20. Working with Regular Expressions

Russ Ferguson and Keith Cirkel2
(1)
Ocean, New Jersey, USA
(2)
London, UK
 

What Is a Regular Expression?

Problem

You want to know what a regular expression is and how to use one in JavaScript.

Solution

Regular expressions are patterns used to match characters . In JavaScript, they are also objects.

The Code

//regular expression literals
var companyBio = 'Twitter is an online social networking service that enables users to send and read short 140-character messages called "tweets".';
var simplePattern = /(twitter)/gi;
var simplePatternConstructor = new RegExp(simplePattern);
console.log(simplePatternConstructor.exec(companyBio));  //returns ["Twitter", "Twitter", index: 0, input: "Twitter is an online social networking service tha...ead short 140-character messages called "tweets"."]
Listing 20-1.
Creating a Simple Regular Expression

How It Works

Regular expressions are objects that describe a pattern of characters in text.

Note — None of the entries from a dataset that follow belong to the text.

(** ** Merging, verification and renaming *)

(** [NipartInterface::post_merge for BondInterface]. *)
Definition bond_post_merge (self new_state old_state : BondInterface) : BondInterface :=
  if bool_decide (bond_mode new_state ≠ None) &&
     negb (bool_decide (bond_mode new_state = bond_mode old_state)) then
    match bond self, bond new_state with
    | Some bond_conf, Some new_bond_conf =>
        let ports :=
          match bc_ports new_bond_conf with
          | Some ports => Some ports
          | None =>
              map (λ c, bond_port_config (bpc_name c) None None) <$> (bond old_state ≫= bc_ports)
          end in
        set_bond (Some (bond_config (bc_mode bond_conf) (bc_options new_bond_conf) ports)) self
    | _, _ => self
    end
  else self.

Definition sort_ports_of (i : BondInterface) : BondInterface :=
  set_bond ((λ b, bond_config (bc_mode b) (bc_options b) (sort_bond_ports <$> bc_ports b))
              <$> bond i) i.

(** [NipartInterface::sanitize_before_verify for BondInterface]. *)
Definition bond_sanitize_before_verify (self current : BondInterface) :
    BondInterface * BondInterface := (sort_ports_of self, sort_ports_of current).

(** The first port of that name is renamed. *)
Definition bond_port_rename (org_port_name new_port_name : string) :
    list BondPortConfig → option (list BondPortConfig) :=
  fix go ports :=
    match ports with
    | [] => None
    | port :: ports' =>
        if String.eqb (bpc_name port) org_port_name
        then Some (bond_port_config new_port_name (bpc_priority port) (bpc_queue_id port) :: ports')
        else cons port <$> go ports'
    end.

(** [BondInterface::change_port_name]. *)
Definition bond_change_port_name (self : BondInterface) (org_port_name new_port_name : string) :
    res BondInterface :=
  match bond self ≫= λ b, pair b <$> (bc_ports b ≫= bond_port_rename org_port_name new_port_name)
  with
  | Some (b, ports) =>
      Ok (set_bond (Some (bond_config (bc_mode b) (bc_options b) (Some ports))) self)
  | None => fail InvalidArgument
  end.

(** ** What is accepted *)

Definition nonzero_queue_ids (ports : list BondPortConfig) : list Z :=
  List.filter (λ q, negb (q =? 0)) (omap bpc_queue_id ports).

Lemma queue_ids_overlap_spec existing ports :
  queue_ids_overlap existing ports = false ↔
  NoDup (nonzero_queue_ids ports) ∧ ∀ q, q ∈ nonzero_queue_ids ports → q ∉ existing.
Proof.
  revert existing. induction ports as [|p ports IH]; intros existing; cbn [queue_ids_overlap].
  { split; [|done]. split; [constructor|]. intros q Hq. by apply elem_of_nil in Hq. }
  unfold nonzero_queue_ids in *. cbn [omap list_omap]. destruct (bpc_queue_id p) as [q|]; [|apply IH].
  simpl. destruct (q =? 0); simpl; [apply IH|]. rewrite NoDup_cons. case_bool_decide as Hq.
  - split; [done|]. intros [_ Hf]. destruct (Hf q); [by left|done].
  - rewrite IH. split.
    + intros [Hnd Hf]. repeat split; [|done|].
      * intros Hin. apply (Hf q Hin). set_solver.
      * intros x [->|Hx]%elem_of_cons; [done|]. specialize (Hf x Hx). set_solver.
    + intros [[Hni Hnd] Hf]. split; [done|]. intros x Hx.
      apply not_elem_of_union. split; [|by apply Hf; right]. rewrite elem_of_singleton. by intros ->.
Qed.

(** The options the kernel takes in the given mode. *)
Record valid_bond_options (o : BondOptions) (cur : option BondOptions) (mode : BondMode) : Prop := {
  vbo_actor : ∀ mac, bo_ad_actor_system o = Some mac →
    ∃ bytes, parse_eth_mac mac = Ok bytes ∧ Z.land (nth 0 bytes 0) 1 = 0;
  vbo_lacp : mode ≠ LACP → bo_lacp_rate o = None ∧ bo_lacp_active o = None;
  vbo_arp_mode : ∀ i, option_or (bo_arp_interval o) (cur ≫= bo_arp_interval) = Some i → 0 < i →
    mode ≠ LACP ∧ mode ≠ TLB ∧ mode ≠ ALB;
  vbo_arp_targets : ∀ i, option_or (bo_arp_interval o) (cur ≫= bo_arp_interval) = Some i → i ≤ 0 →
    default "" (bo_arp_ip_target o) = "" ∧ default [] (bo_ns_ip6_target o) = [];
  vbo_monitors : ∀ m i, bo_miimon o = Some m → bo_arp_interval o = Some i → m ≤ 0 ∨ i ≤ 0;
  vbo_peer_notif : ∀ g n, bo_num_grat_arp o = Some g → bo_num_unsol_na o = Some n → g = n;
}.

Lemma validate_actor_iff o :
  is_ok (validate_ad_actor_system_mac_address o) = true ↔
  ∀ mac, bo_ad_actor_system o = Some mac →
    ∃ bytes, parse_eth_mac mac = Ok bytes ∧ Z.land (nth 0 bytes 0) 1 = 0.
Proof.
  unfold validate_ad_actor_system_mac_address. destruct (bo_ad_actor_system o) as [mac|]; [|done].
  destruct (parse_eth_mac mac) as [bytes|e] eqn:E; simpl.
  - destruct (Z.eqb_spec (Z.land (nth 0 bytes 0) 1) 0) as [H0|H0]; simpl; split; try done.
    + intros _ mac' [= <-]. eauto.
    + intros H. destruct (H mac eq_refl) as (b & Hb & H1). rewrite E in Hb. injection Hb as <-. done.
  - split; [done|]. intros H. destruct (H mac eq_refl) as (b & Hb & _). by rewrite E in Hb.
Qed.

Lemma validate_arp_iff o cur mode :
  is_ok (validate_arp_interval o cur mode) = true ↔
  ∀ i, option_or (bo_arp_interval o) (cur ≫= bo_arp_interval) = Some i →
    (0 < i → mode ≠ LACP ∧ mode ≠ TLB ∧ mode ≠ ALB) ∧
    (i ≤ 0 → default "" (bo_arp_ip_target o) = "" ∧ default [] (bo_ns_ip6_target o) = []).
Proof.
  unfold validate_arp_interval.
  destruct (option_or (bo_arp_interval o) (cur ≫= bo_arp_interval)) as [i|]; [|done].
  destruct (Z.ltb_spec 0 i) as [Hi|Hi].
  - split.
    + intros H j [= <-]. split; [|lia]. intros _. by destruct mode.
    + intros H. destruct (H i eq_refl) as [Hm _]. specialize (Hm Hi). by destruct mode; naive_solver.
  - split.
    + intros H j [= <-]. split; [lia|]. intros _.
      destruct (bo_arp_ip_target o) as [s|], (bo_ns_ip6_target o) as [[|z l]|]; simpl in *;
        try (destruct (String.eqb_spec s ""); simpl in H; [subst|]); done.
    + intros H. destruct (H i eq_refl) as [_ Ht]. specialize (Ht Hi) as [H1 H2].
      destruct (bo_arp_ip_target o) as [s|], (bo_ns_ip6_target o) as [[|z l]|]; simpl in *; subst;
        done.
Qed.

Lemma is_ok_bind {E A B} (r : result E A) (f : A → result E B) :
  is_ok (let? x := r in f x) = true ↔ ∃ x, r = Ok x ∧ is_ok (f x) = true.
Proof. destruct r; simpl; split; naive_solver. Qed.

Lemma is_ok_unit {E} (r : result E unit) : is_ok r = true ↔ r = Ok tt.
Proof. destruct r as [[]|]; simpl; split; naive_solver. Qed.

Lemma bond_opts_accepts up o cur mode :
  is_ok (bond_opts_sanitize up o cur mode) = true ↔ valid_bond_options o cur mode.
Proof.
  unfold bond_opts_sanitize. rewrite !is_ok_bind.
  pose proof (validate_actor_iff o) as Ha. pose proof (validate_arp_iff o cur mode) as Hr.
  assert (is_ok (validate_lacp_opts o mode) = true ↔
    (mode ≠ LACP → bo_lacp_rate o = None ∧ bo_lacp_active o = None)) as Hl.
  { unfold validate_lacp_opts. repeat case_bool_decide; simpl; naive_solver. }
  assert (is_ok (validate_miimon_and_arp_interval o) = true ↔
    ∀ m i, bo_miimon o = Some m → bo_arp_interval o = Some i → m ≤ 0 ∨ i ≤ 0) as Hm.
  { unfold validate_miimon_and_arp_interval.
    destruct (bo_miimon o) as [m|], (bo_arp_interval o) as [i|]; simpl; try (by split; intros).
    destruct (Z.ltb_spec 0 m), (Z.ltb_spec 0 i); simpl; split; try done;
      try (intros _ ?? [= <-] [= <-]; lia).
    intros H'. specialize (H' m i eq_refl eq_refl). lia. }
  assert (num_grat_arp_differs o = false ↔
    ∀ g n, bo_num_grat_arp o = Some g → bo_num_unsol_na o = Some n → g = n) as Hn.
  { unfold num_grat_arp_differs. destruct (bo_num_grat_arp o) as [g|], (bo_num_unsol_na o) as [n|];
      try (by split; intros).
    rewrite negb_false_iff, Z.eqb_eq. split; [by intros -> ?? [= <-] [= <-]|eauto]. }
  split.
  - intros ([] & E1 & H1). apply is_ok_bind in H1 as ([] & E2 & H2).
    apply is_ok_bind in H2 as ([] & E3 & H3). apply is_ok_bind in H3 as ([] & E4 & H4).
    rewrite E1 in Ha. rewrite E2 in Hl. rewrite E3 in Hr. rewrite E4 in Hm.
    pose proof (proj1 Hr eq_refl) as Hr1. constructor.
    + by apply Ha.
    + by apply Hl.
    + intros i Hi. apply (Hr1 i Hi).
    + intros i Hi. apply (Hr1 i Hi).
    + by apply Hm.
    + apply Hn. by destruct (num_grat_arp_differs o).
  - intros [V1 V2 V3 V4 V5 V6]. apply Ha, is_ok_unit in V1. apply Hl, is_ok_unit in V2.
    apply Hm, is_ok_unit in V5. apply Hn in V6.
    assert (validate_arp_interval o cur mode = Ok tt) as Vr.
    { apply is_ok_unit, Hr. intros i Hi. split; eauto. }
    exists tt. split; [done|]. rewrite V2. simpl. rewrite Vr. simpl. rewrite V5. simpl.
    by rewrite V6.
Qed.

(** A desired bond is accepted exactly when its mode is given or known, the
    options of what is applied are valid for that mode and its non-zero queue
    IDs are distinct; a bond to be removed is always accepted. *)
Theorem bond_sanitize_accepts up desired current t :
  is_ok (bond_sanitize up desired current t) = true ↔
  bi_state (bond_base desired) = SAbsent ∨
  ∃ mode, option_or (bond_mode desired) (current ≫= bond_mode) = Some mode ∧
    (∀ o, bond (t_apply t) ≫= bc_options = Some o →
       valid_bond_options o ((current ≫= bond) ≫= bc_options) mode) ∧
    NoDup (nonzero_queue_ids (default [] (bond desired ≫= bc_ports))).
Proof.
  unfold bond_sanitize, state_is_absent. case_bool_decide as Ha; [naive_solver|].
  destruct (option_or (bond_mode desired) (current ≫= bond_mode)) as [mode|]; [|naive_solver].
  rewrite is_ok_bind. unfold check_overlap_queue_id.
  pose proof (queue_ids_overlap_spec ∅ (default [] (bond desired ≫= bc_ports))) as Hq.
  assert (is_ok (match bond (t_apply t) with
                 | Some bond_conf =>
                     let? bond_conf := bond_conf_sanitize up bond_conf current mode in
                     Ok (set_bond (Some bond_conf) (t_apply t))
                 | None => Ok (t_apply t) end) = true ↔
    ∀ o, bond (t_apply t) ≫= bc_options = Some o →
       valid_bond_options o ((current ≫= bond) ≫= bc_options) mode) as Ho.
  { destruct (bond (t_apply t)) as [c|]; simpl; [|naive_solver]. unfold bond_conf_sanitize.
    destruct (bc_options c) as [o|]; simpl; [|naive_solver].
    pose proof (bond_opts_accepts up o ((current ≫= bond) ≫= bc_options) mode) as Hacc.
    destruct (bond_opts_sanitize _ _ _ _); simpl in *; naive_solver. }
  destruct (queue_ids_overlap ∅ _) eqn:E.
  - split; [naive_solver|]. intros [?|(m & [= <-] & _ & Hnd)]; [done|].
    assert (true = false) by (apply Hq; split; [done|set_solver]). done.
  - destruct Hq as [[Hnd _] _]; [done|]. split.
    + intros (a & Hr & _). right. exists mode. split; [done|]. split; [|done]. apply Ho. by rewrite Hr.
    + intros [?|(m & [= <-] & Hv & _)]; [done|]. apply Ho in Hv.
      apply is_ok_Ok in Hv as [a Hr]. exists a. split; [exact Hr|done].
Qed.

(** What is saved, verified and merged of the bond section is what is applied:
    the difference to the current state. *)
Lemma bond_sanitize_sections up desired current t t' :
  bond_sanitize up desired current t = Ok t' → bi_state (bond_base desired) ≠ SAbsent →
  bond (t_save t') = bond (t_apply t') ∧ bond (t_verify t') = bond (t_apply t') ∧
  bond (t_merged t') = bond (t_apply t').
Proof.
  unfold bond_sanitize, state_is_absent. intros H Ha. case_bool_decide as Hs; [done|].
  destruct (option_or _ _) as [mode|]; [|done].
  destruct (match bond (t_apply t) with Some _ => _ | None => _ end) as [a|]; [|done].
  simpl in H. destruct (check_overlap_queue_id desired); [|done]. by injection H as <-.
Qed.

Definition ex_bond (conf : option BondConfig) : BondInterface :=
  bond_interface (base_new "bond0" TBond) conf.

Definition ex_bond_conf : BondConfig :=
  bond_config (Some ActiveBackup) None (Some [bond_port_config "eth1" None None]).

(** Only the MTU of the saved bond changes: the difference has no bond section,
    and the saved configuration loses its mode and its ports. *)
Example unchanged_bond_is_not_saved up :
  let desired := set_bond_base (set_bi_mtu (Some 9000) (base_new "bond0" TBond)) (ex_bond None) in
  match bond_sanitize up desired (Some (ex_bond (Some ex_bond_conf)))
          (targets (set_bond (Some ex_bond_conf) desired) desired desired
             (set_bond (Some ex_bond_conf) desired)) with
  | Ok t' => bond (t_save t') = None ∧ bond (t_merged t') = None
  | Err _ => False
  end.
Proof. split; reflexivity. Qed.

They are often used with search functions. You can create a pattern that will be used on a single line of text or an entire document.
Regular expressions can be created one of two ways. One simple way of creating a regular expression is to have a string inside a set of forward slashes (/). The other way of creating a regular expression is to use the constructor. This way is preferred if you think that the pattern may change or come from an outside source.
In both of these cases, you are looking for a direct match.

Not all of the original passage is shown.